**The problem**
Please tell how many of the lines below contain "post", using only a number.

===============

(** However the browser behaves, one run calls [page.goto] at most three
    times, and it waits between two attempts only: the number of pauses
    is the number of attempts less one, and each pause lasts two
    seconds.  When the run navigates at all, its attempts and pauses
    form one block in which they alternate, an attempt first and an
    attempt last: no pause follows the last attempt. *)
Theorem runAxe_retry_bound (p : Scanner.Puppeteer) (browser : bool) (url : string) :
  let es := (Scanner.runAxe p browser url).1.1 in
  Scanner.count Scanner.is_goto es ≤ 3
  ∧ Scanner.count Scanner.is_wait es = Scanner.count Scanner.is_goto es - 1
  ∧ Forall (λ e, Scanner.is_wait e = true → e = Scanner.Wait 2000%N) es
  ∧ ((Scanner.count Scanner.is_goto es = 0 ∧ Scanner.count Scanner.is_wait es = 0)
     ∨ ∃ pre k post,
         k < 3
         ∧ es = pre
                ++ (mjoin (replicate k [Scanner.Goto url; Scanner.Wait 2000%N])
                    ++ [Scanner.Goto url])
                ++ post
         ∧ Scanner.count Scanner.is_goto pre = 0
         ∧ Scanner.count Scanner.is_wait pre = 0
         ∧ Scanner.count Scanner.is_goto post = 0
         ∧ Scanner.count Scanner.is_wait post = 0).
Proof.
  cbn zeta.
  assert (Hcounts :
    Scanner.count Scanner.is_goto (Scanner.runAxe p browser url).1.1 ≤ 3
    ∧ Scanner.count Scanner.is_wait (Scanner.runAxe p browser url).1.1
      = Scanner.count Scanner.is_goto (Scanner.runAxe p browser url).1.1 - 1
    ∧ Forall (λ e, Scanner.is_wait e = true → e = Scanner.Wait 2000%N)
        (Scanner.runAxe p browser url).1.1).
  {
  destruct (navigate_counts p url 3 0) as (Hle & Hwait & Hok).
  specialize (Hwait ltac:(lia)).
  unfold Scanner.runAxe, Scanner.initBrowser, Scanner.on_page.
  destruct (Scanner.navigate p url 0 3) as [es r]. cbn [fst] in *.
  assert (Hsingle : ∀ e, Scanner.is_wait e = false →
            Forall (λ e, Scanner.is_wait e = true → e = Scanner.Wait 2000%N) [e]).
  { intros e He. constructor; [congruence|constructor]. }
  destruct browser, (Scanner.launch p), (Scanner.newPage p), (Scanner.configure p),
    r, (Scanner.inject p), (Scanner.isClosed p);
    cbn [fst snd app];
    rewrite ?count_cons, ?count_app, ?count_cons; cbn;
    (split; [lia|split; [lia|]]);
    repeat first [ apply Forall_nil_2
                 | apply Forall_cons; split; [cbn; congruence|]
                 | apply Forall_app; split
                 | exact Hok ].
  }
  destruct Hcounts as (H1 & H2 & H3).
  split; [exact H1|]. split; [exact H2|]. split; [exact H3|].
  unfold Scanner.runAxe, Scanner.initBrowser.
  destruct (on_page_shape p url) as [Hc | (k & post & Hk & Hes & Hg & Hw)];
    destruct (Scanner.on_page p url) as [es r]; cbn [fst] in *; subst es.
  - left.
    destruct browser, (Scanner.launch p), (Scanner.newPage p), (Scanner.isClosed p);
      by cbn.
  - destruct browser, (Scanner.launch p) as [|reason], (Scanner.newPage p) as [|reason'];
      cbn [fst snd]; try (left; by cbn).
    all: right; eexists _, k, _; (split; [exact Hk|]);
         (split; [apply block_split|]);
         rewrite !count_app, Hg, Hw; by destruct (Scanner.isClosed p).
Qed.

(** The loop, for any number of attempts allowed: when the first [k]
    calls are rejected and the next one resolves, it stops there. *)
Lemma navigate_until_success (p : Scanner.Puppeteer) (url : string) (k : nat) :
  ∀ retries attempt,
    k < retries →
    (∀ j, j < k → Scanner.goto p (attempt + j) ≠ Scanner.resolves) →
    Scanner.goto p (attempt + k) = Scanner.resolves →
    Scanner.navigate p url attempt retries =
      (mjoin (replicate k [Scanner.Goto url; Scanner.Wait 2000%N]) ++ [Scanner.Goto url],
       Scanner.resolves).
Proof.
  induction k as [|k IH]; intros retries attempt Hlt Hfail Hok.
  - destruct retries as [|retries]; [lia|].
    cbn [Scanner.navigate]. rewrite Nat.add_0_r in Hok. by rewrite Hok.
  - destruct retries as [|retries]; [lia|].
    cbn [Scanner.navigate].
    destruct (Scanner.goto p attempt) as [|reason] eqn:H0.
    { exfalso. apply (Hfail 0); [lia|]. by rewrite Nat.add_0_r. }
    destruct (Nat.eqb_spec retries 0) as [->|_]; [lia|].
    rewrite (IH retries (S attempt)).
    + reflexivity.
    + lia.
    + intros j Hj. replace (S attempt + j) with (attempt + S j) by lia.
      apply Hfail. lia.
    + by replace (S attempt + k) with (attempt + S k) by lia.
Qed.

===============

**Answer to this exercise**
5